Frei Betto: ‘Marina se cerca de pessoas que não nutrem a menor simpatia pelos governos democráticos’
Entrevista
Brasil de Fato
Cuba
merece todas as comendas por sua solidariedade ao Brasil e aos países
pobres do mundo, disse Frei Betto, que acaba de receber a Ordem da
Solidariedade, concedida pelo Conselho de Estado de Cuba – entregue
dia 8 de setembro pela embaixadora Marielena Ruiz Capote – no
consulado de Cuba, em São Paulo (SP).
Nesta entrevista ao Brasil de Fato,
Frei Betto disse preferir Dilma a Marina. Segundo ele, a candidata à
Presidência da República, Marina Silva, se cerca de pessoas que não
nutrem a menor simpatia pelos governos democráticos populares da
América Latina.
"Em viagem aos EUA Marina
criticou Cuba quanto aos direitos humanos. Por que se omitiu em
relação ao país que mais viola os direitos humanos na história da
humanidade – os EUA?”, questiona.
Para Frei Betto, o Brasil precisa,
urgentemente, das reformas estruturais, entre elas a reforma
política. "Nossa atual estrutura política é viciada como a
roleta de um cassino, que sempre favorece o dono, ou seja, a
oligarquia política que insiste em manter o nosso país no atraso”,
afirma.
Brasil de Fato – Os movimentos
sociais realizaram, no começo de setembro, um plebiscito popular
para que se faça uma reforma política. Como você avalia essa
iniciativa?
Frei Betto – Pelo que soube,
1,5 milhão de pessoas votaram pelo SIM, ou seja, querem urgente uma
reforma política com constituinte exclusiva e soberana. Sei que não
é fácil tornar imediata essa conquista. Mas política se faz com
acúmulo de forças. O plebiscito sinaliza aos futuros governantes um
anseio e uma proposta de parcela significativa de nossa população.
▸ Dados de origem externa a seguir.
Definition validate_sha256 (value name : string) : result unit :=
  raise_if (negb (is_sha256_hex value))
    (ValidationError (name +:+ " must be a lowercase SHA-256 digest")).

(** [[a-z][a-z0-9_]{0,63}], the shape of intent IDs and reason codes. *)
Definition STRATEGY_INTENT_PATTERN : regex :=
  RSeq (RChar is_lower)
    (RUpto 63 (RChar (λ c, is_lower c || is_digit c || (c =? "_")%char))).

(** [_stable_sha256]: the digest of the canonical JSON text. *)
Definition stable_sha256 (value : json) : result string :=
  text ← dumps value; Ok (sha256 text).

(** [stable_sha256] where the value holds no float. *)
Definition digest_json (value : json) : string := sha256 (canonical_text value).

(** [_freeze_json]: a value of the model is JSON-compatible and immutable by
    typing, so freezing returns the same value and can only reject a
    non-finite float, named by its path. *)
Definition freeze_items (freeze : json → string → result json) (path : string) :=
  fix go (kvs : dict) : result dict :=
    match kvs with
    | [] => Ok []
    | (k, v) :: kvs =>
        w ← freeze v (path +:+ "." +:+ k); r ← go kvs; Ok ((k, w) :: r)
    end.

Definition freeze_elements (freeze : json → string → result json) (path : string) :=
  fix go (i : nat) (l : list json) : result (list json) :=
    match l with
    | [] => Ok []
    | v :: l =>
        w ← freeze v (path +:+ "[" +:+ pretty i +:+ "]"); r ← go (S i) l; Ok (w :: r)
    end.

Fixpoint freeze_json (v : json) (path : string) : result json :=
  match v with
  | JDict kvs => frozen ← freeze_items freeze_json path kvs; Ok (JDict frozen)
  | JList l => frozen ← freeze_elements freeze_json path O l; Ok (JList frozen)
  | JFloat r =>
      raise_if (negb (float_finite r))
        (ValidationError (path +:+ " contains a non-finite number"));;
      Ok v
  | _ => Ok v
  end.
O país precisa realmente de uma
reforma política?
O Brasil precisa, urgente, de
reformas de estruturas: agrária, tributária, política etc. Desde
que me entendo por gente essa é uma aspiração nacional. Nos anos
de 1960, falava-se em "reformas de base”. O Partido dos
Trabalhadores (PT) nasceu sob promessa de se empenhar por elas. E
nada!
Nossa atual estrutura política é
viciada como a roleta de um cassino, que sempre favorece o dono, ou
seja, a oligarquia política que insiste em manter o nosso país no
atraso. São muitos os resquícios da ditadura nessa estrutura, como
a representatividade política. Faz sentido São Paulo, com 44
milhões de habitantes, ser representado pelo mesmo número de
senadores que representam Roraima, com quase 500 mil habitantes? É
preciso, urgente, proibir o financiamento de candidatos em campanhas
por empresas e bancos. Enfim, é urgente a reforma política!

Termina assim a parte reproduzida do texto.